Der bayrische Flüchtlingsrat und der RAV werfen den bayrischen Ausländerbehörden nun vor, über Umwege dafür zu sorgen, dass die von den Betroffenen benötigten Erteilungsvoraussetzungen nicht vorliegen. So würden plötzlich Duldungen ungültig gestempelt, aus heiterem Himmel Strafanzeigen wegen Passlosigkeit gestellt oder Ausweisungsverfahren wegen kleiner ausländerrechtlicher Vergehen eingeleitet. Personen, die bereits einen Pass abgegeben haben, erhielten keine Duldung mehr, da Ausländerbehörden keine Duldungsgründe mehr sähen. Personen, die noch keinen Pass abgegeben haben, erhielten Strafanzeigen wegen Passlosigkeit.
»Schon früher hat Bayern massiv Bleiberechtsregelungen unterwandert. Das muss ein Ende haben. Das Bundesinnenministerium muss dringend das Gesetz anpassen und eindeutige und unmissverständliche Weisungen herausgeben. Bayern sollte den Chancenaufenthalt als Chance begreifen, dem Fachkräftemangel sowie der Überlastung der Ausländerbehörden entgegenzusteuern«, fordert Jana Weidhaase vom Bayerischen Flüchtlingsrat.

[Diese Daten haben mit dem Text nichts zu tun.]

(* ===== verification/Election.v ===== *)
(** * Elections: [update_elected_bps] proposes the producers with the highest stakes. *)
From stdpp Require Import base gmap list strings sorting.
From Stdlib Require Import ZArith Lia.
From S2P Require Import Prelude Name Asset Runtime SystemState Voting Staking Producer.

Open Scope Z_scope.

(** ** Specification. *)

(** What a producer is elected with. *)
Record candidate := Candidate {
  c_key : Z * list Z;  (* name and signing key *)
  c_stake : Z;
}.

(** Stake and mortgage: active producers without mortgage that are creation
    producers have the values of the creation table. *)
Definition weight_of (creation : gmap Z creation_bp) (b : bp_info) : Z * Z :=
  if isactive b && (amount (bp_mortgage b) <=? 0) then
    match creation !! bp_name b with
    | Some c => (cb_total_staked c, cb_mortgage c)
    | None => (bp_total_staked b, amount (bp_mortgage b))
    end
  else (bp_total_staked b, amount (bp_mortgage b)).

(** A candidate is active, not punished, and has more mortgage than needed. *)
Definition candidate_of (creation : gmap Z creation_bp) (need : Z) (b : bp_info)
  : option candidate :=
  if isactive b && negb (bp_active_type b =? Punish) && (need <? snd (weight_of creation b))
  then Some (Candidate (bp_name b, bp_block_signing_key b) (fst (weight_of creation b)))
  else None.

Definition top : nat := Z.to_nat NUM_OF_TOP_BPS.

(** ** The loop as a function. *)

Abbreviation ballot := (list (Z * list Z) * list Z)%type (only parsing).

(** The first slot of [slots] the candidate fits in. *)
Fixpoint place (slots : list nat) (c : candidate) (acc : ballot) : ballot :=
  match slots with
  | [] => acc
  | i :: slots =>
      if default 0 (snd acc !! i) <=? c_stake c
      then (insert_at i (c_key c) (fst acc), insert_at i (c_stake c) (snd acc))
      else place slots c acc
  end.

Definition place_opt (slots : list nat) (oc : option candidate) (acc : ballot) : ballot :=
  match oc with Some c => place slots c acc | None => acc end.

(** Rows that are alike for the election. *)
Record alike (b b' : bp_info) : Prop := {
  al_name : bp_name b' = bp_name b;
  al_key : bp_block_signing_key b' = bp_block_signing_key b;
  al_staked : bp_total_staked b' = bp_total_staked b;
  al_mortgage : bp_mortgage b' = bp_mortgage b;
  al_active : isactive b' = isactive b;
  al_punish : (bp_active_type b' =? Punish) = (bp_active_type b =? Punish);
}.

Lemma alike_refl b : alike b b.
Proof. by split. Qed.

Lemma alike_trans b1 b2 b3 : alike b1 b2 -> alike b2 b3 -> alike b1 b3.
Proof. intros [] []. split; congruence. Qed.

Lemma alike_candidate creation need b b' :
  alike b b' -> candidate_of creation need b' = candidate_of creation need b.
Proof.
  intros [E1 E2 E3 E4 E5 E6]. unfold candidate_of, weight_of. by rewrite E1, E2, E3, E4, E5, E6.
Qed.

Definition creation_ok (creation : gmap Z creation_bp) : Prop :=
  forall k c, creation !! k = Some c -> in_range (cb_mortgage c).

Lemma elect_weight_ok it e s w s' :
  creation_ok (creationbp (db s)) -> coin (bp_mortgage it) ->
  elect_weight it e s = Ok (w, s') ->
  s' = s /\ w = (fst (weight_of (creationbp (db s)) it),
                 Asset (snd (weight_of (creationbp (db s)) it)) CORE_SYMBOL).
Proof.
  intros Hc Hm H. unfold elect_weight, weight_of in *. sinv.
  assert (Em : bp_mortgage it = Asset (amount (bp_mortgage it)) CORE_SYMBOL) by by apply coin_eta.
  destruct (isactive it); sinv; cbn [andb fst snd] in *.
  - destruct (amount (bp_mortgage it) <=? 0); sinv; [|by rewrite <- Em].
    destruct (creationbp (db s) !! bp_name it) as [c|]; sinv; [|by rewrite <- Em].
    match goal with Hx : core_asset _ = Ok _ |- _ =>
      apply core_asset_ok in Hx as [_ ->] end. done.
  - by rewrite <- Em.
Qed.

(** [is_super_bp] reads only. *)
Lemma is_super_bp_frame n e s b s' : is_super_bp n e s = Ok (b, s') -> s' = s.
Proof.
  intros H. unfold is_super_bp, last_schedule in H. sinv.
  destruct (last _); sinv; done.
Qed.

(** A conditional update of a row. *)
Lemma maybe_modify_ok (b : bool) k it x e s r s' :
  bps (db s) !! k = Some it ->
  (if b then modify bps_t k x;; mret x else mret it) e s = Ok (r, s') ->
  r = (if b then x else it) /\
  s' = St (set_bps (<[k := r]> (bps (db s))) (db s)) (notified s) (inline_actions s).
Proof.
  intros Hk H. destruct b; sinv; [done|]. split; [done|].
  rewrite insert_id by done. by destruct s as [[] ? ?].
Qed.

Lemma alike_normal it :
  bp_active_type it = LackMortgage -> alike it (set_bp_active_type Normal it).
Proof. intros E. split; try done; ssimp; unfold isactive; ssimp; by rewrite E. Qed.

Lemma alike_lack n it :
  bp_active_type it = Normal ->
  alike it (set_bp_active_change_block_num n (set_bp_active_type LackMortgage it)).
Proof. intros E. split; try done; ssimp; unfold isactive; ssimp; by rewrite E. Qed.

Lemma maybe_super_frame (b : bool) n e s r s' :
  (if b then is_super_bp n else mret false) e s = Ok (r, s') -> s' = s.
Proof. intros H. destruct b; [by apply is_super_bp_frame in H|]. by sinv. Qed.

Lemma elect_slot_ok bm k i acc e s o s' it :
  creation_ok (creationbp (db s)) -> coin (bp_mortgage it) -> bps (db s) !! k = Some it ->
  elect_slot bm k i acc e s = Ok (o, s') ->
  exists it', s' = St (set_bps (<[k := it']> (bps (db s))) (db s)) (notified s)
                     (inline_actions s) /\
    alike it it' /\
    o = match candidate_of (creationbp (db s)) (i64 bm) it with
        | Some c =>
            if default 0 (snd acc !! i) <=? c_stake c
            then Some (insert_at i (c_key c) (fst acc), insert_at i (c_stake c) (snd acc))
            else None
        | None => None
        end.
Proof.
  intros Hc Hm Hk H. unfold elect_slot in H. sinv. simplify_map_eq.
  match goal with Hx : elect_weight _ _ _ = Ok _ |- _ =>
    apply elect_weight_ok in Hx as [-> [= -> ->]]; [|done|done] end.
  match goal with Hx : core_asset _ = Ok _ |- _ => apply core_asset_ok in Hx as [_ ->] end.
  match goal with Hx : (if (bp_active_type it =? LackMortgage) && _ then _ else _) _ _ = Ok _ |- _ =>
    apply maybe_modify_ok in Hx as [-> ->]; [|done] end.
  set (it1 := if _ && _ then _ else it) in *.
  assert (A1 : alike it it1).
  { unfold it1. destruct (Z.eqb_spec (bp_active_type it) LackMortgage); cbn [andb];
      [|apply alike_refl]. destruct (_ <? _); [by apply alike_normal|apply alike_refl]. }
  match goal with Hx : (if _ then is_super_bp _ else _) _ _ = Ok _ |- _ =>
    apply maybe_super_frame in Hx as -> end.
  match goal with Hx : (if _ then modify _ _ _;; _ else mret it1) _ _ = Ok _ |- _ =>
    apply maybe_modify_ok in Hx as [-> ->]; [|ssimp; by rewrite lookup_insert_eq] end.
  set (it2 := if _ && _ then _ else it1) in *. ssimp.
  assert (A2 : alike it1 it2).
  { unfold it2. destruct (Z.eqb_spec (bp_active_type it1) Normal); [|rewrite andb_false_r; apply alike_refl].
    rewrite andb_true_r. destruct a3; [by apply alike_lack|apply alike_refl]. }
  assert (A : alike it it2) by by eapply alike_trans.
  exists it2. rewrite insert_insert_eq in *. clearbody it1 it2.
  unfold candidate_of. pose proof A as [E1 E2 _ _ E5 E6]. rewrite E1, E2, E5, E6 in *.
  destruct (isactive it), (negb (bp_active_type it =? Punish)),
    (i64 bm <? (weight_of (creationbp (db s)) it).2); cbn [andb] in *;
    rewrite ?andb_false_r, ?andb_true_r in *; 
    try (sinv; split; [done|by split]).
  cbn [c_stake c_key]. destruct (default 0 (_ !! i) <=? _); sinv; (split; [done|by split]).
Qed.

Lemma elect_bp_ok bm k slots acc e s acc' s' it :
  creation_ok (creationbp (db s)) -> coin (bp_mortgage it) -> bps (db s) !! k = Some it ->
  elect_bp bm k slots acc e s = Ok (acc', s') ->
  exists it', s' = St (set_bps (<[k := it']> (bps (db s))) (db s)) (notified s)
                     (inline_actions s) /\
    alike it it' /\
    acc' = place_opt slots (candidate_of (creationbp (db s)) (i64 bm) it) acc.
Proof.
  revert s it. induction slots as [|i slots IH]; intros s it Hc Hm Hk H; cbn [elect_bp] in H.
  - sinv. exists it. split; [|split; [apply alike_refl|by destruct (candidate_of _ _ _)]].
    rewrite insert_id by done. by destruct s as [[] ? ?].
  - apply mbind_ok in H as (o & s1 & H1 & H).
    apply (elect_slot_ok _ _ _ _ _ _ _ _ it) in H1 as (it1 & -> & A1 & ->); [|done..].
    destruct (candidate_of (creationbp (db s)) (i64 bm) it) as [c|] eqn:Ec; cbn [place_opt place].
    + destruct (default 0 _ <=? _); [sinv; by exists it1|].
      apply (IH _ it1) in H as (it2 & -> & A2 & ->); ssimp;
        [|done|by rewrite (al_mortgage _ _ A1)|by rewrite lookup_insert_eq].
      exists it2. rewrite insert_insert_eq, (alike_candidate _ _ _ _ A1), Ec.
      split; [done|]. split; [by eapply alike_trans|done].
    + apply (IH _ it1) in H as (it2 & -> & A2 & ->); ssimp;
        [|done|by rewrite (al_mortgage _ _ A1)|by rewrite lookup_insert_eq].
      exists it2. rewrite insert_insert_eq, (alike_candidate _ _ _ _ A1), Ec.
      split; [done|]. split; [by eapply alike_trans|done].
Qed.

(** Row by row alike. *)
Definition alike_rows (m m' : gmap Z bp_info) : Prop :=
  forall k, option_Forall2 alike (m !! k) (m' !! k).

Lemma alike_rows_refl m : alike_rows m m.
Proof. intros k. destruct (m !! k); constructor. apply alike_refl. Qed.

Lemma alike_rows_insert m m' k it it' :
  alike_rows m m' -> m' !! k = Some it -> alike it it' -> alike_rows m (<[k := it']> m').
Proof.
  intros Hm Hk A k'. specialize (Hm k') as Hk'. destruct (Z.eq_dec k k') as [<-|Hne].
  - rewrite lookup_insert_eq. rewrite Hk in Hk'. inversion Hk' as [b ? Ab|]; subst.
    constructor. by eapply alike_trans.
  - by rewrite lookup_insert_ne.
Qed.

(** The candidate of a row, none if there is no row. *)
Definition cand (s : sys_state) (need k : Z) : option candidate :=
  bps s !! k ≫= candidate_of (creationbp s) need.

Lemma elect_loop_ok bm slots e s l acc acc' s' m :
  creation_ok (creationbp (db s)) -> rows (fun b => coin (bp_mortgage b)) (bps (db s)) ->
  alike_rows (bps (db s)) m ->
  mfor (fun acc k => elect_bp bm k slots acc) acc l e
    (St (set_bps m (db s)) (notified s) (inline_actions s)) = Ok (acc', s') ->
  (forall k, k ∈ l -> is_Some (bps (db s) !! k)) ->
  exists m', s' = St (set_bps m' (db s)) (notified s) (inline_actions s) /\
    alike_rows (bps (db s)) m' /\
    acc' = fold_left (fun a k => place_opt slots (cand (db s) (i64 bm) k) a) l acc.
Proof.
  intros Hc Hr. revert m acc. induction l as [|k l IH]; intros m acc Hm H Hl; cbn [mfor] in H.
  - sinv. by exists m.
  - apply mbind_ok in H as (a1 & s1 & H1 & H2).
    destruct (Hl k) as [b Hb]; [left|]. specialize (Hm k) as Hk. rewrite Hb in Hk.
    inversion Hk as [? it A E E'|]; subst. symmetry in E'.
    apply (elect_bp_ok _ _ _ _ _ _ _ _ it) in H1 as (it1 & -> & A1 & ->); ssimp;
      [|done|rewrite (al_mortgage _ _ A); by eapply Hr|done].
    assert (Ec : place_opt slots (candidate_of (creationbp (db s)) (i64 bm) it) acc =
                 place_opt slots (cand (db s) (i64 bm) k) acc).
    { unfold cand. rewrite Hb. cbn. by rewrite (alike_candidate _ _ _ _ A). }
    rewrite Ec in H2.
    assert (Es : set_bps (<[k:=it1]> m) (set_bps m (db s)) = set_bps (<[k:=it1]> m) (db s)) by done.
    rewrite Es in H2. eapply IH; [by eapply alike_rows_insert|exact H2|].
    intros k' Hk'. apply Hl. by right.
Qed.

Die beiden Organisationen fordern nun Nachbesserungen von der Bundesregierung, um Ermessensspielräume für Behörden zu vermeiden. Außerdem fordern sie, dass nicht nur Geduldete, sondern alle »vollziehbar ausreisepflichtigen Ausländer« das Chancen-Aufenthaltsrecht erhalten können. Von den bayrischen Behörden fordern sie, das Gesetz im Sinne der Antragstellenden zu nutzen und warnen vor einem bayrischen Sonderweg.
Auch Flüchtlingsräte aus anderen Bundesländern rufen derzeit Betroffene dazu auf, ihnen Rückmeldungen zum Chancen-Aufenthaltsrecht zu geben, um einen Überblick über Umgang und Entscheidungen der Behörden zu bekommen.